From Chapter 11:  The two spoke easily and often about the immediate future. They both understood the disease and intellectually accepted the final result. A resolve settled over the pair as they continued a routine of getting high on drugs to quell any residual fears that escaped their intellect. Quietly they cared for each other. One evening as Aiden read Kitt walked into the front room naked. Aiden put down his book and gave total attention to his mate. She was quite thin and a lot of the rich color had faded from her skin. She was still beautiful, but the presence of doom was clearly evident. Her eyes had lost their sparkle partly from the drug use, but mainly from the cancer. As Aiden looked at her he noticed that her smile was still present. It attracted him to her in just the same way it did when she first waited on him in the lakefront general store. Her familiar, enchanting smile enabled him to smile back.
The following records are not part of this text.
(* ===== verification/SchemaSpec.v ===== *)
(** * Schemas and types agree

    Each schema of [ApiSchemas] against the type of [ApiTypes] that describes
    the same data, and what that gives to the code that validates with it. *)

From S2P Require Import Prelude JsString JsValue ApiEnums Zod ApiTypes ApiSchemas.
Lemma parses_again_all s : stable s = true → parses_again s.
Proof.
  induction s using schema_nested_ind; intros Hst v w Hp; pose proof Hp as Hp'; rewrite safeParse_spec in Hp |- *;
    cbn [zod_step stable] in *;
    try (rewrite safeParse_spec in Hp'; cbn [zod_step] in Hp'; repeat case_match; congruence).
  - (* array *) destruct v as [| | | | | | | | | | |l| |]; try discriminate Hp. destruct (mapM _ l) as [ws|] eqn:E; [|done].
    injection Hp as <-. rewrite (mapM_again s l ws); [done| |done]. intros x y _. by apply IHs.
  - (* record *) destruct v as [| | | | | | | | | | | |l|]; try discriminate Hp. apply andb_prop in Hst as [Hk Hs].
    destruct (parse_entries _ _ _ l) as [ws|] eqn:E; [|done]. injection Hp as <-. rewrite (parse_entries_again s1 s2 l); auto.
  - (* union *) apply andb_prop in Hst as [Hst Hl].
    rewrite forallb_true in Hst. rewrite Forall_forall in H.
    destruct (forallb atomic l) eqn:Ha.
    + rewrite forallb_true in Ha. destruct (parse_options_elem l v w Hp) as (s & Hin & Hs).
      pose proof (atomic_same s v w (Ha _ Hin) Hs) as ->.
      apply parse_options_fixed; [done|]. exists s. split; [done|by exists v].
    + unfold tagged in Hl. destruct l as [|s l]; [done|]. apply existsb_true in Hl as (key & _ & Hl).
      unfold tagged_by in Hl. destruct (mapM _ (s :: l)) as [ts|] eqn:Hts; [|done]. apply mapM_Some_1 in Hts.
      apply bool_decide_eq_true in Hl. apply (parse_options_again key (s :: l) ts v w); auto.
  - (* discriminated union *) destruct v as [| | | | | | | | | | | |props|]; try discriminate Hp.
    destruct (find_first _ l) as [s|] eqn:E; [|done]. cbn [mbind option_bind] in Hp.
    pose proof (find_first_Some _ _ _ E) as [Hd Hin]. rewrite forallb_true in Hst. specialize (Hst _ Hin).
    destruct (discriminator k s) as [d|] eqn:Hdis; [|done].
    destruct (discriminator_answered k s d _ w Hdis Hst Hp) as (props' & ws & [= <-] & -> & _ & Hsame).
    rewrite (Hsame Hd), E. cbn [mbind option_bind]. rewrite Forall_forall in H. by apply (H s Hin Hst (VObj props)).
  - (* object *) destruct v as [| | | | | | | | | | | |props|]; try discriminate Hp.
    destruct (parse_fields _ fs props) as [ws|] eqn:E; [|done]. injection Hp as <-.
    apply andb_prop in Hst as [Hst Hnd%bool_decide_eq_true]. rewrite forallb_true in Hst. rewrite Forall_forall in H.
    rewrite (parse_fields_again fs props ws); [done|done| |done|done]. intros f w Hf. apply H; auto.
  - (* nullish *) destruct (nullish v) eqn:E; [injection Hp as <-; by rewrite E|]. destruct (nullish w); [done|]. by apply (IHs Hst v).
  - (* nullable *) assert (safeParse s v = Some w ∨ w = VNull) as [Hw| ->]; [destruct v; auto; right; congruence| |done].
    destruct w; try done; by apply (IHs Hst v).
  - (* optional *) destruct (is_undefined v) eqn:E; [injection Hp as <-; by rewrite E|].
    destruct (is_undefined w); [done|]. by apply (IHs Hst v).
  - (* default *) apply andb_prop in Hst as [[Hst Hd]%andb_prop Hf]. apply negb_true_iff in Hd.
    assert (w = d ∨ safeParse s v = Some w ∧ is_undefined w = false) as [->|[Hw Hu]].
    { destruct (is_undefined v); [left; congruence|]. destruct (safeParse s v) as [x|] eqn:E; [|done]. cbn in Hp.
      injection Hp as <-. destruct (is_undefined x) eqn:Ex; auto. }
    + rewrite Hd, (fixed_parses _ _ Hf). cbn. by rewrite Hd.
    + rewrite Hu, (IHs Hst v w Hw). cbn. by rewrite Hu.
  - (* readonly *) by apply (IHs Hst v).
Qed.
End stable.

(** ** The schemas of the API *)

Definition unstable : list jstr :=
  ["RateLimitRuleRequest"; "RateLimitUpdateRequest"; "UpdateUserRateLimitsApiV1AdminRateLimitsUserIdPutBody"]%js.

Definition api_stable (e : jstr * schema * ts_type) : bool :=
  let '(name, s, _) := e in if stable s then true else existsb (jeqb name) unstable.

Lemma api_schemas_stable : forallb api_stable api_schemas = true.
Proof. vm_compute. reflexivity. Qed.

Definition schema_name (e : jstr * schema * ts_type) : jstr := e.1.1.
Lemma api_names : bool_decide (NoDup (map schema_name api_schemas)) = true.
Proof. vm_compute. reflexivity. Qed.

Section api.
Context {zod : Zod}.

Lemma api_parses_again name s t : (name, s, t) ∈ api_schemas → name ∉ unstable → parses_again s.
Proof.
  intros Hin Hn. pose proof api_schemas_stable as H. rewrite forallb_true in H. specialize (H _ Hin). unfold api_stable in H.
  destruct (stable s) eqn:E; [by apply parses_again_all|]. apply existsb_true in H as (n & Hu & ->%jeqb_eq). done.
Qed.

Lemma api_schema_unique name s t s' t' :
  (name, s, t) ∈ api_schemas → (name, s', t') ∈ api_schemas → s = s'.
Proof.
  pose proof (bool_decide_eq_true_1 _ api_names) as Hnd. intros H1 H2.
  apply list_elem_of_lookup_1 in H1 as [i Hi]. apply list_elem_of_lookup_1 in H2 as [j Hj].
  assert (i = j) as ->; [|congruence].
  eapply (NoDup_lookup _ i j name Hnd); unfold schema_name; rewrite list_lookup_fmap; [by rewrite Hi|by rewrite Hj].
Qed.

Definition default_rules : jsval := VObj [("rules"%js, VArr [VObj []])].

Lemma rule_refused : ∃ v w, safeParse zRateLimitRuleRequest v = Some w ∧ safeParse zRateLimitRuleRequest w = None.
Proof.
  exists (VObj []). eexists. split; [rewrite safeParse_reference; vm_compute; reflexivity|].
  rewrite safeParse_reference. vm_compute. reflexivity.
Qed.

Lemma rules_refused : ∃ v w, safeParse zRateLimitUpdateRequest v = Some w ∧ safeParse zRateLimitUpdateRequest w = None.
Proof.
  exists default_rules. eexists. split; [rewrite safeParse_reference; vm_compute; reflexivity|].
  rewrite safeParse_reference. vm_compute. reflexivity.
Qed.

(** C13. Data that a schema answered is left alone when it is parsed again: for every schema of the
    API but those of a rate-limit rule, whatever value is parsed, the answer parses to itself.  The
    three exceptions are real: each answers some data that it then refuses. *)
Theorem answers_parse_again name s t :
  (name, s, t) ∈ api_schemas →
  (name ∉ unstable → ∀ v w, safeParse s v = Some w → safeParse s w = Some w)
  ∧ (name ∈ unstable → ∃ v w, safeParse s v = Some w ∧ safeParse s w = None).
Proof.
  intros Hin. split; [by apply (api_parses_again name s t)|]. intros Hn.
  repeat (apply elem_of_cons in Hn as [->|Hn]).
  - rewrite (api_schema_unique _ _ _ zRateLimitRuleRequest RateLimitRuleRequest Hin); [apply rule_refused|].
    apply (list_elem_of_lookup_2 _ 74). reflexivity.
  - rewrite (api_schema_unique _ _ _ zRateLimitUpdateRequest RateLimitUpdateRequest Hin); [apply rules_refused|].
    apply (list_elem_of_lookup_2 _ 77). reflexivity.
  - rewrite (api_schema_unique _ _ _ zUpdateUserRateLimitsApiV1AdminRateLimitsUserIdPutBody
               (ts_field "body"%js UpdateUserRateLimitsApiV1AdminRateLimitsUserIdPutData) Hin); [apply rules_refused|].
    apply (list_elem_of_lookup_2 _ 205). reflexivity.
  - by apply not_elem_of_nil in Hn.
Qed.
End api.

Lemma answers_parse_again_witness :
  ("UserSettings"%js ∉ unstable → ∀ v w, @safeParse example_zod zUserSettings v = Some w → @safeParse example_zod zUserSettings w = Some w)
  ∧ ("UserSettings"%js ∈ unstable → ∃ v w, @safeParse example_zod zUserSettings v = Some w ∧ @safeParse example_zod zUserSettings w = None).
Proof.
  apply (@answers_parse_again example_zod "UserSettings" zUserSettings UserSettings).
  apply (list_elem_of_lookup_2 _ 133). reflexivity.
Defined.
Definition fakeEventMetadata : Fake :=
  object [
    Member "service_name"%js f_sample;
    Member "service_version"%js f_sample;
    Member "user_id"%js f_sample;
    Optional "environment"%js fakeEnvironment].

Definition fakeAuthFailedEvent : Fake :=
  object [
    Member "event_id"%js f_sample;
    Member "event_type"%js (constant (VStr "auth_failed"%js));
    Member "event_version"%js (default_or (VStr "1.0"%js) f_sample);
    Member "timestamp"%js f_date;
    Optional "aggregate_id"%js (nullable f_sample);
    Member "metadata"%js fakeEventMetadata;
    Optional "username"%js (nullable (text internet_username));
    Optional "reason"%js f_sample;
    Optional "ip_address"%js (nullable (text internet_ip))].

Definition fakeEventReplayRequest : Fake :=
  object [
    Optional "event_ids"%js (nullable (multiple f_sample));
    Optional "aggregate_id"%js (nullable f_sample);
    Optional "start_time"%js (nullable f_date);
    Optional "end_time"%js (nullable f_date);
    Optional "dry_run"%js (default_or (VBool true) f_boolean)].

Definition fakeEventType : Fake :=
  arrayElement (map (λ s, constant (VStr s)) ["execution_requested"%js; "execution_accepted"%js;
      "execution_queued"%js; "execution_started"%js; "execution_running"%js;
      "execution_completed"%js; "execution_failed"%js; "execution_timeout"%js;
      "execution_cancelled"%js; "pod_created"%js; "pod_scheduled"%js; "pod_running"%js;
      "pod_succeeded"%js; "pod_failed"%js; "pod_terminated"%js; "pod_deleted"%js;
      "user_registered"%js; "user_login"%js; "user_logged_in"%js; "user_logged_out"%js;
      "user_updated"%js; "user_deleted"%js; "user_settings_updated"%js; "notification_created"%js;
      "notification_sent"%js; "notification_delivered"%js; "notification_failed"%js;
      "notification_read"%js; "notification_all_read"%js; "notification_clicked"%js;
      "notification_preferences_updated"%js; "script_saved"%js; "script_deleted"%js;
      "script_shared"%js; "security_violation"%js; "rate_limit_exceeded"%js; "auth_failed"%js;
      "resource_limit_exceeded"%js; "quota_exceeded"%js; "system_error"%js; "service_unhealthy"%js;
      "service_recovered"%js; "result_stored"%js; "result_failed"%js; "dlq_message_received"%js;
      "dlq_message_retried"%js; "dlq_message_discarded"%js]).

Definition fakeDlqMessageDiscardedEvent : Fake :=
  object [
    Member "event_id"%js f_sample;
    Member "event_type"%js (constant (VStr "dlq_message_discarded"%js));
    Member "event_version"%js (default_or (VStr "1.0"%js) f_sample);
    Member "timestamp"%js f_date;
    Optional "aggregate_id"%js (nullable f_sample);
    Member "metadata"%js fakeEventMetadata;
    Optional "dlq_event_id"%js f_sample;
    Optional "original_topic"%js f_sample;
    Optional "original_event_type"%js fakeEventType;
    Optional "reason"%js f_sample;
    Optional "retry_count"%js (f_int None None)].

Definition fakeDlqMessageReceivedEvent : Fake :=
  object [
    Member "event_id"%js f_sample;
    Member "event_type"%js (constant (VStr "dlq_message_received"%js));
    Member "event_version"%js (default_or (VStr "1.0"%js) f_sample);
    Member "timestamp"%js f_date;
    Optional "aggregate_id"%js (nullable f_sample);
    Member "metadata"%js fakeEventMetadata;
    Optional "dlq_event_id"%js f_sample;
    Optional "original_topic"%js f_sample;
    Optional "original_event_type"%js fakeEventType;
    Optional "error"%js f_sample;
    Optional "retry_count"%js (f_int None None);
    Optional "producer_id"%js f_sample;
    Optional "failed_at"%js f_date].

Definition fakeDlqMessageRetriedEvent : Fake :=
  object [
    Member "event_id"%js f_sample;
    Member "event_type"%js (constant (VStr "dlq_message_retried"%js));
    Member "event_version"%js (default_or (VStr "1.0"%js) f_sample);
    Member "timestamp"%js f_date;
    Optional "aggregate_id"%js (nullable f_sample);
    Member "metadata"%js fakeEventMetadata;
    Optional "dlq_event_id"%js f_sample;
    Optional "original_topic"%js f_sample;
    Optional "original_event_type"%js fakeEventType;
    Optional "retry_count"%js (f_int None None);
    Optional "retry_topic"%js f_sample].

Definition fakeEventFilter : Fake :=
  object [
    Optional "event_types"%js (nullable (multiple fakeEventType));
    Optional "aggregate_id"%js (nullable f_sample);
    Optional "user_id"%js (nullable f_sample);
    Optional "start_time"%js (nullable f_date);
    Optional "end_time"%js (nullable f_date);
    Optional "service_name"%js (nullable f_sample);
    Optional "search_text"%js (nullable f_sample)].

Definition fakeEventBrowseRequest : Fake :=
  object [
    Member "filters"%js fakeEventFilter;
    Optional "skip"%js (default_or (VInt 0) (f_int None None));
    Optional "limit"%js (default_or (VInt 50) (f_int None (Some 500)))].

Definition fakeEventSummary : Fake :=
  object [
    Member "event_id"%js f_sample;
    Member "event_type"%js fakeEventType;
    Member "timestamp"%js f_date;
    Optional "aggregate_id"%js (nullable f_sample)].
(* ===== verification/FakeSpec.v ===== *)
(** * What fake data promises

    Every fake of [ApiFakes] against the type of [ApiTypes] and the schema of
    [ApiSchemas] for the same data.  A [shape] says what values a fake can give;
    [Shaped] finds the shape of a fake from the way it is built, and a shape is
    compared with types and schemas by computation. *)

From S2P Require Import Prelude JsString JsValue ApiEnums Zod ApiTypes ApiSchemas SchemaSpec Faker ApiFakes.

Open Scope Z_scope.

(** What the documentation of the library says of its draws.  Of texts that a schema takes in any
    form nothing is asked, nor of [fromRegExp], which takes anchors for characters it need not support. *)
Class FakerLaws {zod : Zod} `{Faker} := {
  string_alpha_spec min max r : 0 ≤ min ≤ max → min ≤ Z.of_nat (length (string_alpha min max r).1) ≤ max;
  number_int_spec min max r :
    default 0 min ≤ default (2 ^ 53 - 1) max →
    default 0 min ≤ (number_int min max r).1 ≤ default (2 ^ 53 - 1) max;
  number_float_spec min r :
    dec_le (default 0 min) (number_float min r).1.1 (number_float min r).1.2 = true;
  date_recent_spec r : is_datetime (date_recent r).1 = true;
  internet_email_spec r : is_email (internet_email r).1 = true;
  internet_password_spec r : length (internet_password r).1 = 15%nat; (* the default length *)
  helpers_arrayElement_spec l r : l ≠ [] → (helpers_arrayElement l r).1 ∈ l;
  helpers_multiple_spec g r v : v ∈ (helpers_multiple g r).1 → ∃ r', v = (g r').1;
}.

Ltac head_of t := lazymatch t with ?f _ => head_of f | _ => t end.

(** ** Shapes *)

Inductive shape :=
| SConst (v : jsval)
| SString (min : Z) (max : option Z)
| SDatetime
| SEmail
| SInt (min max : Z)
| SFloat (min : Z)
| SBool
| SOneOf (l : list shape)
| SList (s : shape)
| SObject (fields : list (jstr * bool * shape)). (* whether it may be missing *)

Section shapes.
Context {zod : Zod}.

Fixpoint in_shape (s : shape) (v : jsval) : Prop :=
  match s with
  | SConst w => v = w
  | SString lo hi => ∃ t, v = VStr t ∧ lo ≤ Z.of_nat (length t) ∧ match hi with Some hi => Z.of_nat (length t) ≤ hi | None => True end
  | SDatetime => ∃ t, v = VStr t ∧ is_datetime t = true
  | SEmail => ∃ t, v = VStr t ∧ is_email t = true
  | SInt lo hi => ∃ z, v = VInt z ∧ lo ≤ z ≤ hi
  | SFloat lo => ∃ m e, v = VNum (Dec m e) ∧ dec_le lo m e = true
  | SBool => ∃ b, v = VBool b
  | SOneOf l => (fix go l := match l with [] => False | s :: l => in_shape s v ∨ go l end) l
  | SList s => ∃ l, v = VArr l ∧ ∀ w, w ∈ l → in_shape s w
  | SObject fs => ∃ props, v = VObj props ∧ (∀ kw, kw ∈ props → kw.1 ∈ map (fst ∘ fst) fs)
      ∧ (fix go fs :=
           match fs with
           | [] => True
           | (k, o, s) :: fs =>
               ((∀ w, (k, w) ∈ props → in_shape s w) ∧ (o = false → obj_get k props ≠ None)) ∧ go fs
           end) fs
  end.

Lemma in_one_of l v : in_shape (SOneOf l) v ↔ ∃ s, s ∈ l ∧ in_shape s v.
Proof.
  cbn. induction l as [|s l IH]; [split; [done|intros (s & Hs & _); by apply not_elem_of_nil in Hs]|].
  rewrite IH. setoid_rewrite elem_of_cons. split.
  - intros [Hv|(s' & Hs & Hv)]; eauto.
  - intros (s' & [->|Hs] & Hv); eauto.
Qed.

Definition field_ok (props : list (jstr * jsval)) (f : jstr * bool * shape) : Prop :=
  (∀ w, (f.1.1, w) ∈ props → in_shape f.2 w) ∧ (f.1.2 = false → obj_get f.1.1 props ≠ None).

Lemma in_object fs v :
  in_shape (SObject fs) v ↔
  ∃ props, v = VObj props ∧ (∀ kw, kw ∈ props → kw.1 ∈ map (fst ∘ fst) fs) ∧ Forall (field_ok props) fs.
Proof.
  cbn. apply exist_proper. intros props. f_equiv. f_equiv.
  induction fs as [|[[k o] s] fs IH]; [split; [constructor|done]|]. rewrite IH, Forall_cons. done.
Qed.

(** ** Finding the shape of a fake *)

Context `{Faker}.

Class Shaped (g : Fake) (s : shape) : Prop := shaped o r : in_shape s (g o r).1.
Class ShapedAll (gs : list Fake) (ss : list shape) : Prop := shaped_all : Forall2 Shaped gs ss.

Definition key (m : member) : jstr := match m with Member k _ | Optional k _ => k end.

Inductive Field : member → jstr * bool * shape → Prop :=
| member_field k g s : Shaped g s → Field (Member k g) (k, false, s)
| optional_field k g s : Shaped g s → Field (Optional k g) (k, true, s).
Class Fields (ms : list member) (fs : list (jstr * bool * shape)) : Prop := fields : Forall2 Field ms fs.

Lemma Fields_keys ms fs : Fields ms fs → map key ms = map (fst ∘ fst) fs.
Proof. induction 1 as [|m f ms fs [] _ IH]; [done|..]; cbn; by f_equal. Qed.

Lemma obj_set_new {A} k (v : A) l : k ∉ map fst l → obj_set k v l = l ++ [(k, v)].
Proof.
  induction l as [|[j w] l IH]; [done|]. cbn [map fst]. intros [Hj Hl]%not_elem_of_cons.
  apply jeqb_neq in Hj. cbn. rewrite Hj. by rewrite IH.
Qed.

(** The members of an object in [ms] add properties that fit their fields. *)
Lemma members_fields ms fs o : Fields ms fs → NoDup (map key ms) → ∀ props r,
  (∀ k, k ∈ map key ms → k ∉ map fst props) →
  ∃ added, (members ms o props r).1 = props ++ added
    ∧ (∀ kw, kw ∈ added → kw.1 ∈ map (fst ∘ fst) fs) ∧ Forall (field_ok added) fs.
Proof.
  intros Hf. induction Hf as [|m f ms fs Hm Hf IH]; intros Hnd props r Hp.
  { exists []. rewrite app_nil_r. split; [done|]. split; [|constructor]. intros ? Hk. by apply not_elem_of_nil in Hk. }
  cbn [map] in Hnd. apply NoDup_cons in Hnd as [Hk Hnd].
  assert (∀ v r, ∃ added, (members ms o (obj_set (key m) v props) r).1 = props ++ (key m, v) :: added
    ∧ (∀ kw, kw ∈ added → kw.1 ∈ map (fst ∘ fst) fs) ∧ Forall (field_ok added) fs) as Hset.
  { intros v r'. rewrite obj_set_new by (apply Hp; left).
    destruct (IH Hnd (props ++ [(key m, v)]) r') as (added & -> & Ha & Hok).
    { intros k Hin. rewrite map_app. intros [Hin'|Hin']%elem_of_app.
      - by apply (Hp k); [right|].
      - apply list_elem_of_singleton in Hin' as ->. done. }
    exists added. by rewrite <-app_assoc. }
  assert (∀ v added, Forall (field_ok added) fs → Forall (field_ok ((key m, v) :: added)) fs) as Hcons.
  { intros v added. rewrite !Forall_forall. intros Hok f' Hf'. destruct (Hok f' Hf') as [H1 H2].
    assert (f'.1.1 ≠ key m) as Hne.
    { intros E. apply Hk. rewrite (Fields_keys ms fs Hf). apply list_elem_of_fmap. by exists f'. }
    split; [|].
    - intros w [[= E _]|Hw]%elem_of_cons; [done|]. by apply H1.
    - intros Ho. cbn. apply jeqb_neq in Hne. rewrite Hne. by apply H2. }
  assert (∀ v added, (∀ kw, kw ∈ added → kw.1 ∈ map (fst ∘ fst) fs) → key m = f.1.1 → in_shape f.2 v →
    field_ok ((key m, v) :: added) f) as Hhead.
  { intros v added Ha E Hv. split; rewrite <-E.
    - intros w [[= ->]|Hw]%elem_of_cons; [done|]. exfalso. apply Hk.
      rewrite (Fields_keys ms fs Hf). apply (Ha _ Hw).
    - cbn. by rewrite jeqb_refl. }
  destruct Hm as [k g s Hs|k g s Hs]; cbn [members].
  - pose proof (Hs o r) as Hv. destruct (g o r) as [v r1]. destruct (Hset v r1) as (added & E & Ha & Hok).
    exists ((k, v) :: added). split; [done|]. split; [|constructor; [by apply Hhead|by apply Hcons]].
    intros kw [->|Hin]%elem_of_cons; [left|]. right. by apply Ha.
  - destruct (included o r) as [[] r1].
    + pose proof (Hs o r1) as Hv. destruct (g o r1) as [v r2]. destruct (Hset v r2) as (added & E & Ha & Hok).
      exists ((k, v) :: added). split; [done|]. split.
      * intros kw [->|Hin]%elem_of_cons; [left|]. right. by apply Ha.
      * constructor; [|by apply Hcons]. destruct (Hhead v added Ha eq_refl Hv) as [H1 H2]. by split.
    + destruct (IH Hnd props r1) as (added & E & Ha & Hok); [intros k' Hin; apply Hp; by right|].
      exists added. split; [done|]. split; [intros kw Hin; right; by apply Ha|]. constructor; [|done].
      split; [|done]. intros w Hw. exfalso. apply Hk. rewrite (Fields_keys ms fs Hf). apply (Ha _ Hw).
Qed.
After a long silence Kitt finally said that she wanted Aiden to take a few more pictures of her. She insisted that it made her feel alive to be naked in front of his lens. She told him to pair these with his earlier photos of her as part of the before and after compositions he was fond of creating–like the once beautiful buildings of Beirut that had been bombed into uselessness. Aiden took the pictures alternately snapping the shutter and wiping away tears.



From Chapter 12:  If Paris and Greece didn’t satisfy him, where on earth would? In truth, Aiden felt his future was in Beirut and he was feeling anxious to get started on a career.

In accordance with his style, he quickly decided it was time to go back. In Beirut he could get a job using his camera and he knew the place well.  He needed to work for his own wellbeing. He began to think of the colorful city as home–the East of his future.